James Page (james-page)
Changed in keystone (Juju Charms Collection):
status: New → Incomplete
Revision history for this message
Juan L. Negron (negronjl) wrote :

Hi Jorge:

To clarify things here, can you paste your configuration?

-Juan

Revision history for this message
Ante Karamatić (ivoks) wrote :

IMO, this was caused by bad corosync configuration and should be fixed in /next hacluster charm.

Revision history for this message
Edward Hope-Morley (hopem) wrote :

Possibly a symptom of https://bugs.launchpad.net/charms/+source/keystone/+bug/1403132. If so, ensuring a different mcastaddr is used for each cluster should fix this.
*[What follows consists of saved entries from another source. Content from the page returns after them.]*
(** ** Observers *)

Inductive set_call :=
  | CallEnter (fn extra : Z) (ev : LS_BITSET_EVENT_T)
  | CallLeave (fn extra : Z) (ev : LS_BITSET_EVENT_T).

Definition setAllowObservers (err : Z) (set : option LS_BITSET_T)
    : Z * Z * option LS_BITSET_T :=
  match set with
  | None => (-1, LS_BITSET_ERR_BADARG, None)
  | Some s =>
      if allowObservers s then (0, err, Some s)
      else (0, err, Some (with_observers s true []))
  end.

(** [setObserverCreate]: the variadic tail up to [LS_BITSET_EVENT_NULL]. *)
Fixpoint setObserverCreate (name : string) (ex sel : Z)
    (args : list (LS_BITSET_EVENT_TYPE_T * Z)) (en le : Z) : LS_BITSET_OBSERVER_T :=
  match args with
  | [] => BitsetObserver name ex sel en le
  | (LS_BITSET_EVENT_ENTER, cb) :: args => setObserverCreate name ex sel args cb le
  | (LS_BITSET_EVENT_LEAVE, cb) :: args => setObserverCreate name ex sel args en cb
  end.

Definition setObserverAttach (err : Z) (observer : option LS_BITSET_OBSERVER_T)
    (set : option LS_BITSET_T) : Z * Z * option LS_BITSET_T :=
  match observer, set with
  | Some o, Some s =>
      if negb (allowObservers s) then (-1, LS_BITSET_ERR_NOOBSVR, set)
      else (0, err, Some (with_observers s true (observers s ++ [o])))
  | _, _ => (-1, LS_BITSET_ERR_BADARG, set)
  end.

Section WithSelect.
Variable select_fn : Z -> Z -> LS_BITSET_EVENT_T -> bool.

Definition notify_one (ev : LS_BITSET_EVENT_T) (o : LS_BITSET_OBSERVER_T) : list set_call :=
  if negb (select o =? NULL) && negb (select_fn (select o) (extra o) ev) then [] else
  match ev_type ev with
  | LS_BITSET_EVENT_ENTER => if enter o =? NULL then [] else [CallEnter (enter o) (extra o) ev]
  | LS_BITSET_EVENT_LEAVE => if leave_ o =? NULL then [] else [CallLeave (leave_ o) (extra o) ev]
  end.

Definition setNotifyObservers (set : LS_BITSET_T) (ev : LS_BITSET_EVENT_T) : list set_call :=
  observers set ≫= notify_one ev.

(** ** Elements *)

(** [setAddElement]: the code, [bitseterrno], the set and the callbacks run. *)
Definition setAddElement (err : Z) (set : option LS_BITSET_T) (obj : Z)
    : option (Z * Z * option LS_BITSET_T * list set_call) :=
  match set with
  | None => Some (-1, LS_BITSET_ERR_BADARG, None, [])
  | Some s =>
      match index_of s obj with
      | None => Some (-1, LS_BITSET_ERR_FUNC, Some s, [])
      | Some x =>
          '(s, present) ←
            (if setSize s <=? u32 x then s ← setEnlarge s (u32 x); Some (s, false)
             else b ← setTestValue s x; Some (s, b));
          if present : bool then Some (-1, LS_BITSET_ERR_ISALREDY, Some s, []) else
          let word := SET_GET_WORD x in
          let offset := SET_GET_BIT_IN_WORD x in
          w ← get_word (bitmask s) word;
          let s := with_mask s (<[Z.to_nat word := Z.lor w (bit_at offset)]> (bitmask s)) in
          let s := with_num s (u32 (setNumElements s + 1)) in
          Some (0, err, Some s,
            if allowObservers s
            then setNotifyObservers s (BitsetEvent LS_BITSET_EVENT_ENTER obj) else [])
      end
  end.

End WithSelect.

(** [setRemoveElement]: the bit is cleared and the count decremented whether or
    not the bit was set.  With an index function the error test reads the
    unset local [value]; it is modelled as not taken. *)
Definition setRemoveElement (err : Z) (set : option LS_BITSET_T) (obj : Z)
    : option (Z * Z * option LS_BITSET_T) :=
  match set with
  | None => Some (-1, LS_BITSET_ERR_BADARG, None)
  | Some s =>
      if setNumElements s =? 0 then Some (-1, LS_BITSET_ERR_SETEMPTY, Some s) else
      let x := match getIndexByObject s with None => obj | Some f => f obj end in
      if setSize s <=? u32 x then Some (0, err, Some s) else
      let word := SET_GET_WORD x in
      let offset := SET_GET_BIT_IN_WORD x in
      w ← get_word (bitmask s) word;
      let s := with_mask s
        (<[Z.to_nat word := Z.land w (u32 (Z.lnot (Z.shiftl 1 offset)))]> (bitmask s)) in
      Some (0, err, Some (with_num s (u32 (setNumElements s - 1))))
  end.

Definition setClear (err : Z) (set : option LS_BITSET_T) : Z * Z * option LS_BITSET_T :=
  match set with
  | None => (-1, LS_BITSET_ERR_BADARG, None)
  | Some s =>
      (0, err, Some (with_num (with_mask s
         (replicate (Z.to_nat (setWidth s)) 0 ++ drop (Z.to_nat (setWidth s)) (bitmask s))) 0))
  end.

(** ** Counting *)

Definition nbits : list Z :=
  [0; 1; 1; 2; 1; 2; 2; 3; 1; 2; 2; 3; 2; 3; 3; 4;
   1; 2; 2; 3; 2; 3; 3; 4; 2; 3; 3; 4; 3; 4; 4; 5;
   1; 2; 2; 3; 2; 3; 3; 4; 2; 3; 3; 4; 3; 4; 4; 5;
   2; 3; 3; 4; 3; 4; 4; 5; 3; 4; 4; 5; 4; 5; 5; 6;
   1; 2; 2; 3; 2; 3; 3; 4; 2; 3; 3; 4; 3; 4; 4; 5;
   2; 3; 3; 4; 3; 4; 4; 5; 3; 4; 4; 5; 4; 5; 5; 6;
   2; 3; 3; 4; 3; 4; 4; 5; 3; 4; 4; 5; 4; 5; 5; 6;
   3; 4; 4; 5; 4; 5; 5; 6; 4; 5; 5; 6; 5; 6; 6; 7;
   1; 2; 2; 3; 2; 3; 3; 4; 2; 3; 3; 4; 3; 4; 4; 5;
   2; 3; 3; 4; 3; 4; 4; 5; 3; 4; 4; 5; 4; 5; 5; 6;
   2; 3; 3; 4; 3; 4; 4; 5; 3; 4; 4; 5; 4; 5; 5; 6;
   3; 4; 4; 5; 4; 5; 5; 6; 4; 5; 5; 6; 5; 6; 6; 7;
   2; 3; 3; 4; 3; 4; 4; 5; 3; 4; 4; 5; 4; 5; 5; 6;
   3; 4; 4; 5; 4; 5; 5; 6; 4; 5; 5; 6; 5; 6; 6; 7;
   3; 4; 4; 5; 4; 5; 5; 6; 4; 5; 5; 6; 5; 6; 6; 7;
   4; 5; 5; 6; 5; 6; 6; 7; 5; 6; 6; 7; 6; 7; 7; 8].

(** Byte [k] of a word in memory (little endian), looked up in the table. *)
Definition byte_bits (w : Z) (k : nat) : option Z :=
  nbits !! Z.to_nat (Z.land (Z.shiftr w (8 * Z.of_nat k)) 255).

(** [for (i = sizeof(unsigned int); --i >= 0;) numElements += nbits[*p++];] *)
Fixpoint count_bytes (w : Z) (ks : list nat) (acc : Z) : option Z :=
  match ks with
  | [] => Some acc
  | k :: ks => n ← byte_bits w k; count_bytes w ks (i32 (acc + n))
  end.

Definition getNum1BitsInWord (w : Z) : option Z := count_bytes w [0; 1; 2; 3]%nat 0.

(** The byte loop over [setWidth] words. *)
Fixpoint count_words (mask : list Z) (n : nat) (acc : Z) : option Z :=
  match n with
  | O => Some acc
  | S n =>
      match mask with
      | [] => None
      | w :: mask => acc ← count_bytes w [0; 1; 2; 3]%nat acc; count_words mask n acc
      end
  end.

Definition setGetNumElements (err : Z) (set : option LS_BITSET_T) : option (Z * Z) :=
  match set with
  | None => Some (-1, LS_BITSET_ERR_BADARG)
  | Some s => n ← count_words (bitmask s) (Z.to_nat (setWidth s)) 0; Some (n, err)
  end.

(** ** Combination of two sets *)

(** [while (--nwords >= 0) *d++ = f( *d, *s++)], then [fill] on the tail. *)
Fixpoint combine_words (f : Z -> Z -> Z) (fill : option Z) (nwords : nat) (d s : list Z)
    : option (list Z) :=
  match nwords with
  | O => Some (match fill with Some z => (fun _ => z) <$> d | None => d end)
  | S n =>
      match d, s with
      | a :: d, b :: s => rest ← combine_words f fill n d s; Some (f a b :: rest)
      | _, _ => None
      end
  end.

Definition setOperate (err : Z) (dest src : LS_BITSET_T) (op : Z) : option (Z * LS_BITSET_T) :=
  if negb (op =? LS_SET_UNION) && negb (op =? LS_SET_INTERSECT)
     && negb (op =? LS_SET_DIFFERENCE) && negb (op =? LS_SET_ASSIGN)
  then Some (LS_BITSET_ERR_EINVAL, dest) else
  dest ← (if setWidth dest <? setWidth src then setEnlarge dest (setWidth src) else Some dest);
  let nwords := Z.to_nat (setWidth src) in
  m ← (if op =? LS_SET_UNION then combine_words Z.lor None nwords (bitmask dest) (bitmask src)
       else if op =? LS_SET_INTERSECT
       then combine_words Z.land (Some 0) nwords (bitmask dest) (bitmask src)
       else if op =? LS_SET_DIFFERENCE
       then combine_words Z.lxor None nwords (bitmask dest) (bitmask src)
       else combine_words (fun _ b => b) (Some 0) nwords (bitmask dest) (bitmask src));
  Some (err, with_mask dest m).

(** ** Iterators *)

Definition setIteratorAttach (err : Z) (set : option LS_BITSET_T) (it : LS_BITSET_ITERATOR_T)
    : Z * Z * LS_BITSET_ITERATOR_T :=
  match set with
  | None => (-1, LS_BITSET_ERR_BADARG, it)
  | Some s => (0, err, BitsetIterator (Some s) 0 (setSize s))
  end.

Definition setIteratorCreate (err : Z) (set : option LS_BITSET_T)
    : option LS_BITSET_ITERATOR_T * Z :=
  match set with
  | None => (None, LS_BITSET_ERR_BADARG)
  | Some s => (Some (BitsetIterator (Some s) 0 (setSize s)), err)
  end.

Definition setIteratorDetach (err : Z) (it : LS_BITSET_ITERATOR_T) : Z * LS_BITSET_ITERATOR_T :=
  match it_set it with
  | None => (LS_BITSET_ERR_BADARG, it)
  | Some _ => (err, BitsetIterator None 0 0)
  end.

(** The scan of [setIteratorGetNextElement]: the next set bit from [cur] on. *)
Fixpoint next_bit (fuel : nat) (s : LS_BITSET_T) (cur : Z) : option (option Z * Z) :=
  match fuel with
  | O => None
  | S n =>
      if setSize s <=? cur then Some (None, cur) else
      b ← setTestValue s cur;
      if b : bool then Some (Some cur, cur) else next_bit n s (u32 (cur + 1))
  end.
Revision history for this message
James Page (james-page) wrote :

I spent time before christmas re-testing the various deployment options for the hacluster charm; I specifically saw this issue when deploying services in LXC containers under the MAAS provider; it would appear that the various bridges and network interfaces involved in connecting a container to the outside world are a bit flaky from a multicast perspective.

My recommendation is that you updated to the latest version of the hacluster charm, and then switch to using unicast; you'll most likely need todo the following if corosync is spinning at 100% CPU time:

   juju run --service keystone "sudo pkill -9 corosync"
   juju upgrade-charm hacluster-keystone && juju set hacluster-keystone corosync_transport=unicast

After a short while, your cluster should be reconfigured to use unicast, and all services should be back up and running. You'll also need to tidy up the old node records (the unicast ones will start at 1001 onwards - don't delete those):

   sudo crm node list (for the ID's
   sudo crm configure
      delete <id>

this can be done from one of the nodes in the cluster.
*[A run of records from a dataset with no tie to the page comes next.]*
(* ===== verification/JgrpOps.v ===== *)
(** * Operations on the job group tree

    The operations of [mbd.jgrp.c] that change the tree, proved against the
    invariant [jinv]: the links represent a tree and every counter block
    agrees with the statuses of the jobs below its node. *)

From S2P Require Import Prelude Lsb ListSet Jgrp JgrpTree JgrpCount.

Definition jinv (s : mstate) (own : Z -> list Z) (t : gtree) : Prop :=
  tree_ok (nodes s) t /\ data_ok (nodes s) (bases s) own t.

(** ** Stores *)

Lemma upd_node_alter s p f n :
  nodes s !! p = Some n -> upd_node s p f = Some (with_nodes s (alter f p (nodes s))).
Proof.
  intros Hn. unfold upd_node. rewrite Hn. cbn. f_equal. f_equal.
  apply map_eq. intros i. destruct (decide (i = p)) as [->|Hne].
  - by rewrite lookup_insert_eq, lookup_alter_eq, Hn.
  - by rewrite lookup_insert_ne, lookup_alter_ne.
Qed.

Lemma is_Some_alter (m : gmap Z jgTreeNode) f p x : is_Some (m !! x) -> is_Some (alter f p m !! x).
Proof. rewrite lookup_alter_is_Some. done. Qed.

Lemma upd_node_some s p f :
  is_Some (nodes s !! p) -> upd_node s p f = Some (with_nodes s (alter f p (nodes s))).
Proof. intros [n Hn]. by apply (upd_node_alter s p f n). Qed.

Lemma size_relinked m m' chs lks : relinked m m' chs lks -> size m' = size m.
Proof.
  intros H. rewrite <- !size_dom. f_equal. apply set_eq. intros x. rewrite !elem_of_dom.
  specialize (H x). destruct (m !! x), (m' !! x); try done; split; intros []; eauto; done.
Qed.

Lemma last_sibling_spec s par fuel l1 x l2 :
  row (nodes s) par (l1 ++ x :: l2) -> NULL ∉ l2 -> (length l2 < fuel)%nat ->
  last_sibling fuel s x = Some (lst x l2).
Proof.
  revert l1 x l2. induction fuel as [|k IH]; intros l1 x l2 Hrow Hnn Hf; [lia|]. cbn [last_sibling].
  destruct (Hrow l1 x l2 eq_refl) as (n & -> & _ & _ & Hr). cbn. rewrite Hr.
  destruct l2 as [|y l2]; [done|]. change (hd0 (y :: l2)) with y.
  rewrite (proj2 (Z.eqb_neq y NULL)) by set_solver. rewrite lst_cons.
  apply (IH (l1 ++ [x])); [by rewrite <- app_assoc|set_solver|simpl in Hf; lia].
Qed.

(** Appending to the row of children. *)
Lemma link_row s par kid xs :
  row (nodes s) par xs -> NULL ∉ xs -> (length xs < node_fuel s)%nat -> kid <> NULL ->
  is_Some (nodes s !! kid) -> is_Some (nodes s !! par) ->
  (if negb (hd0 xs =? NULL)
   then '(c, s) ← treeLinkSibling s (hd0 xs) kid; upd_node s par (set_child c)
   else upd_node s par (set_child kid))
  = Some (with_nodes s (alter (set_child (hd0 (xs ++ [kid]))) par
       (match last xs with
        | Some y => alter (set_left y) kid (alter (set_right kid) y (nodes s))
        | None => nodes s end))).
Proof.
  intros Hrow Hnn Hf Hkn Hk Hp. destruct xs as [|x xs].
  - cbn. by rewrite upd_node_some.
  - change (hd0 (x :: xs)) with x. change (hd0 ((x :: xs) ++ [kid])) with x.
    assert (Hx : x <> NULL) by set_solver. rewrite (proj2 (Z.eqb_neq _ _) Hx). cbn [negb].
    unfold treeLinkSibling.
    rewrite (proj2 (Z.eqb_neq x NULL) Hx), (proj2 (Z.eqb_neq kid NULL) Hkn).
    rewrite (last_sibling_spec s par _ [] x xs) by (done || set_solver || (simpl in Hf; lia)).
    cbn [mbind option_bind].
    assert (Hy : last (x :: xs) = Some (lst x xs)) by (rewrite last_cons; unfold lst; by destruct (last xs)).
    rewrite Hy.
    assert (Hys : is_Some (nodes s !! lst x xs)).
    { apply last_Some in Hy as (l & E). destruct (Hrow l (lst x xs) []) as (n & -> & _); [done|]. by eexists. }
    rewrite upd_node_some by done. cbn [mbind option_bind].
    rewrite upd_node_some by by apply is_Some_alter. cbn [mbind option_bind nodes with_nodes].
    rewrite upd_node_some by (cbn; by apply is_Some_alter, is_Some_alter). done.
Qed.

(** The links made by [treeInsertChild], before the counters. *)
Lemma insert_links s C par ts K :
  tree_ok (nodes s) (plug C (Br par ts)) -> tree_ok (nodes s) K -> ids K ## ids (plug C (Br par ts)) ->
  treeInsertChild s par (root_id K)
  = (s2 ← count_link (with_nodes s (link_child (nodes s) par (root_id K) (root_id <$> ts))) (root_id K) 1;
     Some (par, s2)).
Proof.
  intros Hok HK Hdis. destruct (ins_kid_fresh C par ts K Hdis) as [Hkp Hkx].
  pose proof (focus_node _ _ _ Hok) as [Hpn (np & Hnp & Hc) Hrow]. cbn [root_id] in Hpn, Hnp, Hrow.
  destruct (tok_root _ _ HK) as (nk & Hnk & _ & Hkl & Hkr).
  assert (Hkn : root_id K <> NULL) by (eapply ids_nonnull; [exact HK|apply root_in_ids]).
  assert (Hxs : forall x, x ∈ root_id <$> ts -> x ∈ ids (plug C (Br par ts))).
  { intros x Hx. by apply (kids_in_ids (Br par ts)); [apply plug_sub_focus|]. }
  unfold treeInsertChild.
  rewrite (proj2 (Z.eqb_neq par NULL) Hpn), (proj2 (Z.eqb_neq _ NULL) Hkn), Hnp. cbn [mbind option_bind].
  rewrite Hc. change (kid_ids (Br par ts)) with (root_id <$> ts) in *.
  rewrite link_row; [|done| | |done|by eexists|by eexists].
  2:{ intros Hn. by apply (ids_nonnull _ _ NULL Hok); [apply Hxs|]. }
  2:{ unfold node_fuel. apply Nat.lt_succ_r, NoDup_size.
      - apply (kids_NoDup par). exact (focus_NoDup _ _ (tok_nodup _ _ Hok)).
      - intros x Hx. eapply ids_dom; [exact Hok|auto]. }
  cbn [mbind option_bind]. set (m1 := alter _ par _).
  assert (Hm : alter (set_parent par) (root_id K) m1 = link_child (nodes s) par (root_id K) (root_id <$> ts))
    by done.
  assert (Hk1 : is_Some (m1 !! root_id K)).
  { apply is_Some_alter. destruct (last _); [by apply is_Some_alter, is_Some_alter|]; by eexists. }
  destruct (link_child_kid (nodes s) par (root_id K) (root_id <$> ts) nk Hkp Hkx Hnk Hkl)
    as (n' & Hn' & _ & _ & Hr' & _).
  unfold node_fuel at 1. cbn [adopt]. rewrite upd_node_some by done. cbn [mbind option_bind nodes with_nodes].
  rewrite Hm, Hn'. cbn [mbind option_bind]. rewrite Hr', Hkr, Z.eqb_refl. cbn [mbind option_bind].
  unfold count_linked, count_link, with_nodes. cbn. done.
Qed.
Changed in keystone (Juju Charms Collection):
status: Incomplete → Triaged
importance: Undecided → High
James Page (james-page)
summary: - Keystone HA - Corosync - 100% CPU consumption - HA not working
+ Corosync - 100% CPU consumption - HA not working
Revision history for this message
Paul Gear (paulgear) wrote :

I'm seeing this with unicast transport on hacluster charm r41. I'm currently trying to get sufficient logging out of corosync to diagnose the issue.

Revision history for this message
Jorge Niedbalski (niedbalski) wrote :

Quick note: We are seeing this behavior even by enabling unicast transport on LXC containers.
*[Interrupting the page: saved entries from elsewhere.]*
(** [traverseUpd4Decay] of the root. *)
Definition traverseUpd4Decay (E : fsenv) (times : Z) (m : accounts) (root : Z) : option accounts :=
  m ← updShareAcctStats E m root (SHARE_ACCT_UPD_DECAYTIMES times);
  a ← m !! root;
  match sharePolicy a with
  | Some (ShareDistributePolicy _ (Some _) _) => decay_level (path_fuel m) E times m root
  | _ => Some m
  end.

(** [updAllSAcctForDecay] over the trees of the queues, each with its factors;
    [lastDecayTime] is the static variable. *)
Definition no_decay (E : fsenv) : bool :=
  let h := histHours (fsFactors E) in
  SFeqb h fzero || (SFltb h fzero && SFeqb (histHours (cluster E)) fzero).

Fixpoint decay_policies (times : Z) (m : accounts) (l : list (fsenv * Z)) : option accounts :=
  match l with
  | [] => Some m
  | (E, root) :: l =>
      m ← (if no_decay E then Some m else traverseUpd4Decay E times m root);
      decay_policies times m l
  end.

Definition updAllSAcctForDecay (eventTime lastDecayTime : Z) (m : accounts) (policies : list (fsenv * Z))
    : option (Z * accounts) :=
  let lastDecayTime := if lastDecayTime =? 0 then eventTime else lastDecayTime in
  if eventTime - lastDecayTime <? CALCULATE_INTERVAL then Some (lastDecayTime, m) else
  let decayTimes := i32 (Z.quot (eventTime - lastDecayTime) CALCULATE_INTERVAL) in
  m ← decay_policies decayTimes m policies;
  Some (eventTime, m).

(** ** Jobs *)

(** What is read of a job: its user, the hosts it runs on, the account it is
    attached to, and its use of CPU time. *)
Record fsJob := FsJob {
  userName : string; numHostPtr : Z; sa : Z; cpuTime : spec_float; utime : Z; stime : Z }.
Definition set_sa (p : Z) (j : fsJob) : fsJob := FsJob (userName j) (numHostPtr j) p (cpuTime j) (utime j) (stime j).

(** [attachJob2FSTree]; [found] is the answer of [getSAcctForJob] when no
    account is given.  Note that the priorities are brought up to date for the
    account that was given only. *)
Definition attachJob2FSTree (E : fsenv) (m : accounts) (j : fsJob) (given found : Z) : option (fsJob * accounts) :=
  let sAcct := if given =? NULL then found else given in
  if sAcct =? NULL then Some (j, m) else
  m ← updShareAcctStats E m sAcct (SHARE_ACCT_UPD_NUMSTARTJOBS (numHostPtr j));
  m ← updSAcctPriorityByPath E m given;
  Some (set_sa sAcct j, m).

Definition detachedJobFromFSTree (E : fsenv) (m : accounts) (j : fsJob) : option (fsJob * accounts) :=
  if sa j =? NULL then Some (j, m) else
  m ← updShareAcctStats E m (sa j) (SHARE_ACCT_UPD_NUMSTARTJOBS (i32 (- numHostPtr j)));
  m ← updSAcctPriorityByPath E m (sa j);
  Some (set_sa NULL j, m).

(** [MIN_CPU_TIME] *)
Definition MIN_CPU_TIME : spec_float := ddiv (f64_of_Z 1) (f64_of_Z 10000).

Definition accumHistCpuTime (E : fsenv) (m : accounts) (j : fsJob) : option accounts :=
  if sa j =? NULL then Some m else
  let used := i32 (utime j + stime j) in
  let updatedCpuTime :=
    if 0 <? used then SFabs (fsub (cpuTime j) (f32_of_Z used))
    else if SFltb MIN_CPU_TIME (to_double (cpuTime j)) then cpuTime j else fzero in
  if SFltb (to_double updatedCpuTime) MIN_CPU_TIME then Some m
  else updShareAcctStats E m (sa j) (SHARE_ACCT_UPD_CPUTIME updatedCpuTime).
Revision history for this message
Xiang Hui (xianghui) wrote :
Download full text (3.3 KiB)

We have reproduced this issue with unicast , but specially with maas+lxc so far, not happened with local+lxc.
Deploy three keystone nodes with hacluster by setting 'corosync_transport=udpu'
unit hostname id ip
keystone/0 juju-machine-1-lxc-0 1002 192.168.100.67
keystone/1 juju-machine-4-lxc-0 1001 192.168.100.69
keystone/2 juju-machine-5-lxc-0 1000 192.168.100.71

After adding keystone hacluster relation and wait for a while, split brain happened, keystone/1/2 is a cluster, keystone/0 single.

keystone/1/2:
root@juju-machine-5-lxc-0:~# crm status
Online: [ juju-machine-4-lxc-0 juju-machine-5-lxc-0 ]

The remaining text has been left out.